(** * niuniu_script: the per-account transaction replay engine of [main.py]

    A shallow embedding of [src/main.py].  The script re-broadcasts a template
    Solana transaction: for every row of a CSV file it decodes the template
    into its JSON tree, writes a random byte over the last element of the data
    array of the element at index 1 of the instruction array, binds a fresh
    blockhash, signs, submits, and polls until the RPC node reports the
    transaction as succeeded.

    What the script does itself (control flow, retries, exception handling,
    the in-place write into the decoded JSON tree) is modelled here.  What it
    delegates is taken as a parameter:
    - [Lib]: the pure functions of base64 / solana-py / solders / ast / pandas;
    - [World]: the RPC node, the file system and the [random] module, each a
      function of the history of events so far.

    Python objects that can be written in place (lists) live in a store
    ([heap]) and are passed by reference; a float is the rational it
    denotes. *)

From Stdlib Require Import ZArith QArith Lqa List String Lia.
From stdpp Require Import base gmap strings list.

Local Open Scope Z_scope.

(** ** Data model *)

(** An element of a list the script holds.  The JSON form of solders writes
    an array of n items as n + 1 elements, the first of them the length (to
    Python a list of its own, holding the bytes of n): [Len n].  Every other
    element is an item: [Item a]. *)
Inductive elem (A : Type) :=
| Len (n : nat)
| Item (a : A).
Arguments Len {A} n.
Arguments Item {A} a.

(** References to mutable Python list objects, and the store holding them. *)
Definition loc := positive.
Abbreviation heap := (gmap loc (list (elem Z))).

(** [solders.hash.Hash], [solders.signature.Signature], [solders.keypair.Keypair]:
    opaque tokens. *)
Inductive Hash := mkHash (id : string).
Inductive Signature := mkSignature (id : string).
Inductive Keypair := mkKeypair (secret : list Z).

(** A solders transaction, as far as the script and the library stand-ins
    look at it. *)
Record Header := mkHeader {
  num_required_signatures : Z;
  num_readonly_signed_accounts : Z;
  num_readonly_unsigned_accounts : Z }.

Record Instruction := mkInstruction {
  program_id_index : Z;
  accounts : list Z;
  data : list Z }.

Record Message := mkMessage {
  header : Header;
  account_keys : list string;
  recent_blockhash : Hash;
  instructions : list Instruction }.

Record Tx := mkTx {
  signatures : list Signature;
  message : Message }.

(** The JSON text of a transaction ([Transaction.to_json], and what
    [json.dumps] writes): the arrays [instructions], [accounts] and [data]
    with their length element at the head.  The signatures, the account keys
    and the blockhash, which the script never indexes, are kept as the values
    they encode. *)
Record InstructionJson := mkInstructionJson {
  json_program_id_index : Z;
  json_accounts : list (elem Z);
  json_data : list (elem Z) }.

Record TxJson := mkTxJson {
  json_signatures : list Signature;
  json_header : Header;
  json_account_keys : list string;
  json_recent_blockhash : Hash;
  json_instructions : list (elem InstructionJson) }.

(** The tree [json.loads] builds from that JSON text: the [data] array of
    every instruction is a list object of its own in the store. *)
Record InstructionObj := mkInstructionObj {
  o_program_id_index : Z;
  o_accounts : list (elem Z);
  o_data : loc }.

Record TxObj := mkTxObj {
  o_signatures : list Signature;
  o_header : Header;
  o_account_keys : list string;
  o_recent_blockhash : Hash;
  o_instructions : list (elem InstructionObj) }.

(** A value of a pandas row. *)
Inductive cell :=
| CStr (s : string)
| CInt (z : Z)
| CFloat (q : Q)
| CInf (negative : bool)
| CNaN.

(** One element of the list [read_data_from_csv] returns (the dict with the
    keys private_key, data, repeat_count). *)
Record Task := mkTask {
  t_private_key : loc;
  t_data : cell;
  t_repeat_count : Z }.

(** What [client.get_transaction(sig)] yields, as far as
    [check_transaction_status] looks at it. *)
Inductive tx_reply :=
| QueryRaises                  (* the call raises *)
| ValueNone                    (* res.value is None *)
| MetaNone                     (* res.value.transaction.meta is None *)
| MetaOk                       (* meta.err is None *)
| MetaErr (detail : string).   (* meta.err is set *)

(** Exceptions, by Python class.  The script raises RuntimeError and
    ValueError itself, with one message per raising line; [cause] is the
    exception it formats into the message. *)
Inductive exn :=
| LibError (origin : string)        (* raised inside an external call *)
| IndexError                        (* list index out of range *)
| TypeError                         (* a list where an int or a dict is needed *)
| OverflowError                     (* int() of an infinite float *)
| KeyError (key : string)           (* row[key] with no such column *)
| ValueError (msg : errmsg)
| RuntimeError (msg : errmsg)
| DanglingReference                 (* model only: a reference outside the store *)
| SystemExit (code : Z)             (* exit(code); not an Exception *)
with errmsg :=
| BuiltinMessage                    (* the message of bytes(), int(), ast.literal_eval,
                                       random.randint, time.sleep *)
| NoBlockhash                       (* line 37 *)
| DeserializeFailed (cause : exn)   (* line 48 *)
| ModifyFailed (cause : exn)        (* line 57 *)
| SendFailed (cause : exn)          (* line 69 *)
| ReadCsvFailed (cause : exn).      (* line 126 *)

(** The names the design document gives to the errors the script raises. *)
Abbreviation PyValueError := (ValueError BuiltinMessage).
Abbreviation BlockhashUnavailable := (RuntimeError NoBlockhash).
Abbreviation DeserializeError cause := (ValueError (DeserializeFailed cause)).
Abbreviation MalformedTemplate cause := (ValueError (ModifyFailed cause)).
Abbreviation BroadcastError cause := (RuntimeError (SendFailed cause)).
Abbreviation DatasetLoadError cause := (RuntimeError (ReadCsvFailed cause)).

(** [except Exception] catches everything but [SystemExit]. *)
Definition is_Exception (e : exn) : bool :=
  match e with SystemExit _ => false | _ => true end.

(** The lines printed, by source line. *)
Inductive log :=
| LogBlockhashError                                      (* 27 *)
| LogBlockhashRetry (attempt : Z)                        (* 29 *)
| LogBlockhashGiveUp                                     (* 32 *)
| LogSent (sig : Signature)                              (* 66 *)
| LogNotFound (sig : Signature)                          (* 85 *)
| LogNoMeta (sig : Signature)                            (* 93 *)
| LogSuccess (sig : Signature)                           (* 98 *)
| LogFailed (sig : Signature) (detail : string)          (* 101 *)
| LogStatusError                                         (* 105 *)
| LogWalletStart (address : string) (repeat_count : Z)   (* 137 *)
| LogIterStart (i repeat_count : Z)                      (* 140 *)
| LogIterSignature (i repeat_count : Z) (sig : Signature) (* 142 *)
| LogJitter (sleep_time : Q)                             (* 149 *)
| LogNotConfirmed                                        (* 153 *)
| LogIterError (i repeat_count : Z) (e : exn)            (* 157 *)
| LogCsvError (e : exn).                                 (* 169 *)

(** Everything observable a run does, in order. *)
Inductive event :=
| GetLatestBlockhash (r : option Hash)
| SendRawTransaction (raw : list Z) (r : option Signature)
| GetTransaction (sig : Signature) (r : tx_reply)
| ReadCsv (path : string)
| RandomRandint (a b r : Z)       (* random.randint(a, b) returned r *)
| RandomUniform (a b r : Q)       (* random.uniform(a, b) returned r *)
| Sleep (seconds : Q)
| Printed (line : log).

§ WORK REQUEST
Say how many lines in the listing above include "length". Give nothing but the number.

§ FINAL ANSWER
2